Rezensiert von Prof. Dr. Harald Christa, 22.06.2020

Cover Kaspar Molzberger: Autonomie und Kalkulation ISBN 978-3-8376-5078-5

Kaspar Molzberger: Autonomie und Kalkulation. Zur Praxis gesellschaftlicher Ökonomisierung im Gesundheits- und Krankenhauswesen. transcript (Bielefeld) 2020. 413 Seiten. ISBN 978-3-8376-5078-5. D: 39,99 EUR, A: 39,99 EUR, CH: 48,70 sFr.
Reihe: Arbeit und Organisation.

Weitere Informationen bei DNB KVK GVK.
Inhaltsverzeichnis bei der DNB.

Thema

Seit der Einführung der leistungsorientierten Vergütung in den meisten Bereichen der personenbezogenen sozialen Dienstleistungen sowie seit der Implementation der DRGs in der Krankenhausversorgung flammt ein engagierter Streit um die „Ökonomisierung“ im Sozial- und Gesundheitswesen immer wieder auf. Es sei durchaus vernünftig, auch in sozialpolitischen Kontexten über Wirtschaftlichkeit zu sprechen, so hört man von der einen Seite, der Einzug der Controller hat Einbußen in der Qualität zur Folge, so argumentieren die Skeptiker.

Entstehungshintergrund

Kaspar Molzberger hat im Rahmen seiner Dissertation an der Universität Witten/​Herdecke eine Studie zur Praxis der Ökonomisierung im Gesundheit- und Krankenhauswesen als Teilbereich des gesellschaftlichen Strukturwandels durchgeführt. Die vom Publikationsfonds der Charité – Universitätsmedizin Berlin geförderte Untersuchung liegt nunmehr vom transcript- Verlag veröffentlicht vor.

Autor

Kaspar Molzberger ist als Diplomsoziologe wissenschaftlicher Mitarbeiter am Institut für Medizinische Soziologie und Rehabilitationswissenschaft der Charité – Universitätsmedizin Berlin.

Aufbau und Inhalt

Die Publikation enthält acht Abschnitte sowie ein Literaturverzeichnis.

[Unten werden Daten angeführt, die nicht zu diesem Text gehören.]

(** * x402-grid-ui: a shallow embedding of the payment-gated routes

    The development follows the TypeScript sources:

    - [src/lib/x402-config.ts]              -> [Module Config]
    - [src/lib/types.ts]                    -> [Module Types]
    - [src/lib/solana-payment.ts]           -> [Module SolanaPayment]
    - [src/app/api/render-ui/route.ts],
      [src/app/api/premium-ui/route.ts]     -> [Module Routes]
    - [src/app/api/verify-payment/route.ts] -> [Module VerifyPayment]
    - [src/lib/x402-client.ts]              -> [Module Client], [Module ClientInit],
                                               [Module Price]
    - [src/app/components/ui-renderer.tsx],
      [src/app/page.tsx]                    -> [Module Renderer], [Module Table],
                                               [Module Home]
    - [src/app/components/x402-payment-button.tsx]
                                            -> [Module Button],
                                               [Module ButtonHandlers]
    - [formatPublicKey] of [src/lib/solana-payment.ts]
                                            -> [Module Format]

    [Module JS] holds the pieces of JavaScript the sources rely on,
    [Module Eff] the monad the handlers run in, [Module World] the
    libraries and services they call, [Module RoutesSpec],
    [Module RoutesSpecMore] and [Module ButtonSpec] the vocabulary in
    which the executions of the routes and of the button are described,
    and [Module Scenario] and [Module ScenarioMore] concrete worlds to
    run the handlers on.  The properties follow from [Module EffFacts]
    on; [Module Checks] and [Module FurtherChecks] instantiate them.

    Conventions.  JavaScript numbers that the program uses as counts,
    lamports, indices and timestamps are integers and are modelled in [Z].
    Values read from a request body have the types the sources declare
    for them (a component type is a string, a config a [UIConfig]) or
    are absent.  A JavaScript object used as a map is a [gmap string _]
    of its own properties; reading a property with a computed key goes
    through [JS.get_property], which also sees what every object literal
    inherits from [Object.prototype].  An [async] function that may
    reject, and a call that may throw, returns a [JS.result].  Calls
    into the outside world (the x402 library, the Solana RPC node,
    [fetch], [Math.random]) are fields of environment records; the
    handlers are functions of them, and log the calls they make.
    Console output is not modelled.  The payment button looks at the
    name and the message of what it catches, so its computations carry
    errors of their own ([Button.JsError]); its React state is what the
    setter calls in its log add up to ([Button.state_after]). *)

From stdpp Require Import gmap strings list fin_maps pretty sorting.
From Stdlib Require Import ZArith Lia.

#[local] Set Warnings "-register-all,-clear-no-such-hyp".

(** ** JavaScript values and control flow *)

Module JS.

(** A thrown JavaScript exception, identified by its message. *)
Inductive Exn : Type := Thrown (msg : string).

(** The outcome of an expression that may throw (or of an awaited
    promise that may reject). *)
Inductive result (A : Type) : Type :=
| Ok (a : A)
| Throw (e : Exn).
Arguments Ok {A} a.
Arguments Throw {A} e.

Definition is_ok {A} (r : result A) : bool :=
  match r with Ok _ => true | Throw _ => false end.

(** Truthiness of [string | null | undefined]: the empty string is falsy. *)
Definition truthy_string (o : option string) : bool :=
  match o with
  | Some s => bool_decide (s ≠ "")
  | None => false
  end.

(** Truthiness of [number | undefined]: zero is falsy. *)
Definition truthy_number (o : option Z) : bool :=
  match o with
  | Some n => bool_decide (n ≠ 0%Z)
  | None => false
  end.

(** [a || d] on strings and on numbers. *)
Definition or_string (o : option string) (d : string) : string :=
  match o with
  | Some s => if bool_decide (s ≠ "") then s else d
  | None => d
  end.

Definition or_number (o : option Z) (d : Z) : Z :=
  match o with
  | Some n => if bool_decide (n ≠ 0%Z) then n else d
  | None => d
  end.

(** [String(v)] and a template-literal hole for [string | undefined]. *)
Definition to_string (o : option string) : string :=
  match o with Some s => s | None => "undefined" end.

(** The property names an ordinary object (one created by an object
    literal) inherits from [Object.prototype]. *)
Definition Object_prototype_keys : list string :=
  [ "constructor"; "__defineGetter__"; "__defineSetter__";
    "hasOwnProperty"; "__lookupGetter__"; "__lookupSetter__";
    "isPrototypeOf"; "propertyIsEnumerable"; "toString"; "valueOf";
    "__proto__"; "toLocaleString" ].

(** What [obj[key]] evaluates to: an own property, a member inherited
    from [Object.prototype] (a function, or the prototype object itself
    for ["__proto__"]), or [undefined]. *)
Inductive property (A : Type) : Type :=
| Own (a : A)
| Inherited (name : string)
| Undefined.
Arguments Own {A} a.
Arguments Inherited {A} name.
Arguments Undefined {A}.

Definition get_property {A} (own : gmap string A) (key : string) : property A :=
  match own !! key with
  | Some a => Own a
  | None =>
      if bool_decide (key ∈ Object_prototype_keys) then Inherited key
      else Undefined
  end.

(** A reference to an object: either one of ours, or an inherited
    built-in.  Both are truthy. *)
Inductive ref (A : Type) : Type :=
| Obj (a : A)
| Builtin (name : string).
Arguments Obj {A} a.
Arguments Builtin {A} name.

(** [obj[key] || fallback] where the own properties and the fallback are
    objects (always truthy). *)
Definition get_or {A} (own : gmap string A) (key : string) (fallback : A) : ref A :=
  match get_property own key with
  | Own a => Obj a
  | Inherited name => Builtin name
  | Undefined => Obj fallback
  end.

In der Einleitung skizziert der Autor die theoretischen Hintergründe seiner Analyse sowie seinen spezifischen Zugang. So stellt er die Frage, inwieweit sich das Ökonomische nach neoklassischem Muster, quasi gemäß den Eigengesetzlichkeiten von Märkten, wertneutral und von außen erfassen lässt, oder ob Modellrechnungen der Ökonomie „eher als normative Vorgaben, die zur Entstehung des Ökonomischen – einer auf Preissignalen basierenden Marktwirtschaft und rational entscheidender, nutzenmaximierender Verhaltensweisen des homo oeconomicus – erst wesentlich beitragen“. Korrespondierend hierzu wären entsprechende Forschungen nicht nur mit Bezugnahme auf ökonomische Faktoren zu realisieren, nämlich im Rahmen einer breiteren Analyse der gesellschaftlichen Auseinandersetzungen „über soziale Werte, Autonomie, Ziele, Regeln und Macht, von denen die ökonomische Rationalität, wie sie die neoklassische Wirtschaftstheorie entwirft, letztendlich abhängt und zehrt“.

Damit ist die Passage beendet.